Let’s take a look at how Ireland controlled the three phases of the drive at two lineouts in the 8th and 9th minutes of the game. I’ll use the earlier example to isolate particular phases of the drive, while the second instance will show how it works in full flow.
Phase One – setting the platform
The lineout drive begins with the two lifters in the receiving pod, positioned on either side of the catcher. In the first part of his module, Brendon Ratcliffe stresses the importance of the lifters disengaging from the lift as quickly as possibly in order to get into strong driving positions.
Brendon recommends that each lifter ‘pop’ his inside shoulder (and foot) past the receiver in order to adopt the optimal position. While this is indeed the ideal, at the higher end of the game it is seldom possible!
Typically the defenders will try to jam into the two gaps on each side of the receiver as the catcher returns to earth:
If the two lifters cannot advance their inside foot/shoulder past the catcher, the most realistic aim is for them to angle across his back and connect together, providing a water-tight seal against any defender who wants to penetrate on to the ball itself:
Here the two Irish lifters have worked their way across the back of the receiver at an angle of almost 90 degrees and they are firmly connected. At this stage of the maul, that tight, angled seal against any possible penetration is the most important aspect of the set-up.
The three-man blocking front is rarely perfectly straight. As at the scrum, one of the lifters/blockers is always slightly more advanced than the other, and this gives a vital clue as to the direction of the drive. It will not be straight ahead, it will be offset through one particular side of the defence:
Right from the catch, the outside lifter (Devin Toner) is more advanced than his inside counterpart (Jack McGrath), so this drive will be aimed at the open-side side of the New Zealand maul defence.

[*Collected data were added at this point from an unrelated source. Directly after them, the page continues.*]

(** * ctb_analysis: the back-testing engines, the comparator and the
      seasonal reducers, embedded and checked against their specification.

    Sources embedded here:
    - [scripts/simple_dca.py]         ([SimpleDCA.run_dca], [print_summary],
                                       [plot_dca_history], [export_purchase_history])
    - [scripts/buy_the_dip.py]        ([BuyTheDip.__init__], [run_strategy],
                                       [print_summary], [plot_strategy_analysis],
                                       [export_results])
    - [scripts/compare_strategies.py] ([run_all_strategies], [print_comparison])
    - [scripts/analyze_drops.py]      (the per-month loop of [analyze_drops])
    - [scripts/monthly_patterns.py]   (month-end closes, their returns, the pivot
                                       and its statistics)
    - [scripts/analyze_august.py]     (the daily-return column and the cumulative
                                       return of each August)
    - [scripts/dca_backtest.py]       ([DCABacktest.run_dca_strategy],
                                       [run_all_months])
    - [src/features/technical_indicators.py] (SMA, EMA, RSI, MACD, ATR)

    Conventions of the embedding.
    - A pandas [DataFrame] with a [DatetimeIndex] is a list of rows in frame
      order; each row carries its index label (a calendar date) and the OHLCV
      columns.  Label lookups ([df.loc[label, col]]) return the first row
      with that label, which is the pandas result when labels are unique.
    - Python floats are idealised as exact rationals [Q]: [+ - * /] are the
      field operations and comparisons are [Qle]/[Qlt].  Rounding is outside
      the model, and so is what a division by zero gives in Python ([inf],
      [NaN] or [ZeroDivisionError]; [x / 0] is [0] in [Q]): statements that
      rest on the value of a quotient take the prices positive, as the data
      model has them.  In [BuyTheDip.print_summary] and in the
      month-of-the-year backtest, which divide two Python numbers, the
      division is a [py_div], which raises [ZeroDivisionError] on a zero
      divisor.  Where the program's floats decide a branch, a label or an
      integer, the statements keep to the cases the rounding cannot
      change.  A missing value (the [NaN] that [shift], [pct_change] or an
      empty bin produce) is [None].
    - A Python exception is a [Raise] in the [outcome] monad; Python's [None]
      result is [Return None].
    - Printing is not modelled, except where evaluating the printed
      expression itself can raise. *)

From Stdlib Require Import String.
From Stdlib Require Import List ZArith QArith Qminmax Qround Bool Lia Lqa.
From Stdlib Require Import Sorting.Sorted.
Import ListNotations.

Local Open Scope Q_scope.

(* ===================================================================== *)
(** * Python-level primitives *)
(* ===================================================================== *)

(** ** Exceptions *)

Inductive exn : Type :=
| ValueError
| KeyError
| IndexError
| TypeError.

Inductive outcome (A : Type) : Type :=
| Return (a : A)
| Raise (e : exn).

Arguments Return {A} a.
Arguments Raise {A} e.

Definition bind {A B : Type} (c : outcome A) (k : A -> outcome B) : outcome B :=
  match c with
  | Return a => k a
  | Raise e => Raise e
  end.

Notation "x <- c ;; k" := (bind c (fun x => k))
  (at level 61, c at next level, right associativity).

(** A loop whose body may raise: [for x in xs: st = body(st, x)]. *)
Fixpoint for_each {S X : Type} (body : S -> X -> outcome S) (xs : list X) (st : S)
  : outcome S :=
  match xs with
  | [] => Return st
  | x :: rest => st' <- body st x ;; for_each body rest st'
  end.

(** ** Numbers *)

(** [a < b] on floats, as a boolean. *)
Definition Qlt_bool (a b : Q) : bool := negb (Qle_bool b a).

(** Python's builtin [sum]: a left fold of [+] starting from [0]. *)
Definition sum (xs : list Q) : Q := fold_left Qplus xs 0.

(** [len(xs)] as a float operand. *)
Definition Qlen {A : Type} (xs : list A) : Q := inject_Z (Z.of_nat (length xs)).

(** Element-wise arithmetic of two aligned series. *)
Fixpoint zip_with {A B C : Type} (f : A -> B -> C) (xs : list A) (ys : list B) : list C :=
  match xs, ys with
  | x :: xs', y :: ys' => f x y :: zip_with f xs' ys'
  | _, _ => []
  end.

(** ** Calendar dates (the labels of a [DatetimeIndex]) *)

Record Date : Type := mkDate { year : Z; month : Z; day : Z }.

Definition date_eqb (a b : Date) : bool :=
  (year a =? year b)%Z && (month a =? month b)%Z && (day a =? day b)%Z.

(** [a < b] on timestamps: lexicographic on (year, month, day). *)
Definition date_ltb (a b : Date) : bool :=
  (year a <? year b)%Z
  || ((year a =? year b)%Z
      && ((month a <? month b)%Z
          || ((month a =? month b)%Z && (day a <? day b)%Z))).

The second layer and the ‘go’ call
You want your most powerful driving players in the second layer of the maul, to provide the engine to move it forward. In the first screenshot, Ireland start with their scrum-half Connor Murray at the front of the line, which allows their powerful number 8 forward C.J. Stander to enter from the halfback or “+1” spot directly behind the catcher.
He is joined by tight-head prop Tadhg Furlong, who enters to his right in behind Toner and the ultimate direction of the drive.
As the drive develops and the New Zealand defence begins to fragment, it is Furlong’s head which appears at the head of the maul:
The ‘go’ call was probably made sometime around the second screenshot, when a quick body-count would reveal only five All Black forwards committed to the maul – with Dane Coles and Sam Cane still detached in fringe defence and Joe Moody watching from the bench!
Rebuilding the blocking front
After Furlong (circled) is finally peeled off the head of the drive by Owen Franks, C.J. Stander (arrowed) is on hand to take up his position and rebuild the blocking front without any loss of momentum:
Putting it all together for the try
Ireland won a penalty from this drive, which allowed them to launch a second attack from a position only 5 metres from the New Zealand goal-line:
The main difference between the two drives is that the second one is angled towards the short-side rather then the open-side of the field. After the seal across the back of the receiver is formed, two Irish forwards appear on the left of the maul to drive it through on that side without significant opposition:
Once again, Furlong and Stander are the engine in the second layer which powers the drive forward, with Rory Best (in the white hat) steering the ship behind them.
Techniques vary according to the level of the game at which you are operating. But the principles underpinning those techniques remain the same: (1) convert your lifters into blockers quickly and seal the space in front of the receiver, (2) pick a side for the drive and deploy your main driving power in the second layer, and (3) rebuild more quickly than the defence as blockers are peeled away.
Achieving all of those aims not only exhausts and demoralizes the opposition forwards, it can create more space outside as more would-be defenders are committed to the tight exchanges!